[INFORMATION GIVEN]

Lemma alloc_represents size auto_rehash ht :
  silc_hash_table_alloc size (Some hash) hctx cmp cctx des dctx auto_rehash = Some ht ->
  configured ht /\ represents ht [].
Proof.
  unfold silc_hash_table_alloc.
  destruct (if negb (size =? 0) then _ else _) as [n i] eqn:E. intros [= <-]. split; [done|].
  assert (0 <= i < zlen primesize /\ primesize_at i = n) as [Hi <-].
  { destruct (negb (size =? 0)); [by eapply primesize_index|]. injection E as <- <-. by split. }
  by apply represents_empty.
Qed.
End multimap.

(** * Traversal *)

Section traversal.
Context {K C U D : Type} `{EqDecision K} `{EqDecision C}.
Abbreviation entry := (SilcHashTableEntry K C).
Implicit Types (ht : SilcHashTable K C U D).

(** The entries silc_hash_table_get returns until it returns FALSE. *)
Fixpoint get_all (fuel : nat) ht (htl : SilcHashTableList K C) : option (list entry) :=
  match fuel with
  | O => None
  | S fuel =>
      match silc_hash_table_get ht htl with
      | (None, _) => Some []
      | (Some e, htl) => option_map (cons e) (get_all fuel ht htl)
      end
  end.

(** What is still to come. *)
Definition remaining ht (entry : list entry) (index : Z) : list (SilcHashTableEntry K C) :=
  entry ++ concat (drop (Z.to_nat index) (ht_table ht)).

Lemma list_get_loop_remaining ht fuel e i :
  zlen (ht_table ht) = primesize_at (ht_table_size ht) -> 0 <= i ->
  (Z.to_nat (primesize_at (ht_table_size ht) - i) < fuel)%nat ->
  let '(e', i') := list_get_loop fuel ht e i in
  remaining ht e' i' = remaining ht e i /\ i <= i' /\ (e' = [] -> remaining ht e i = []).
Proof.
  intros Ht. revert e i; induction fuel as [|fuel IH]; intros e i Hi Hf; [lia|]. cbn [list_get_loop].
  destruct e as [|x e]; [|split_and!; [done|lia|done]].
  destruct (Z.ltb_spec i (primesize_at (ht_table_size ht))) as [Hlt|Hge].
  - specialize (IH (ht_bucket ht i) (i + 1) ltac:(lia) ltac:(lia)).
    assert (remaining ht (ht_bucket ht i) (i + 1) = remaining ht [] i) as E.
    { unfold remaining, ht_bucket. replace (Z.to_nat (i + 1)) with (S (Z.to_nat i)) by lia.
      destruct (lookup_lt_is_Some_2 (ht_table ht) (Z.to_nat i)) as [b Hb]; [lia|].
      by rewrite (drop_S _ _ _ Hb), (nth_lookup_Some _ _ [] _ Hb). }
    rewrite E in IH. destruct (list_get_loop _ _ _ _) as [e' i'].
    destruct IH as (? & ? & ?). split_and!; [done|lia|done].
  - split_and!; [done|lia|]. intros _. unfold remaining. rewrite drop_ge by lia. done.
Qed.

[/INFORMATION GIVEN]

TASK BRIEF.
Respond with the exact lines running from the one that contains "by rewrite (drop_S" through the last line of the data above, and no other lines.

YOUR SOLUTION.
      by rewrite (drop_S _ _ _ Hb), (nth_lookup_Some _ _ [] _ Hb). }
    rewrite E in IH. destruct (list_get_loop _ _ _ _) as [e' i'].
    destruct IH as (? & ? & ?). split_and!; [done|lia|done].
  - split_and!; [done|lia|]. intros _. unfold remaining. rewrite drop_ge by lia. done.
Qed.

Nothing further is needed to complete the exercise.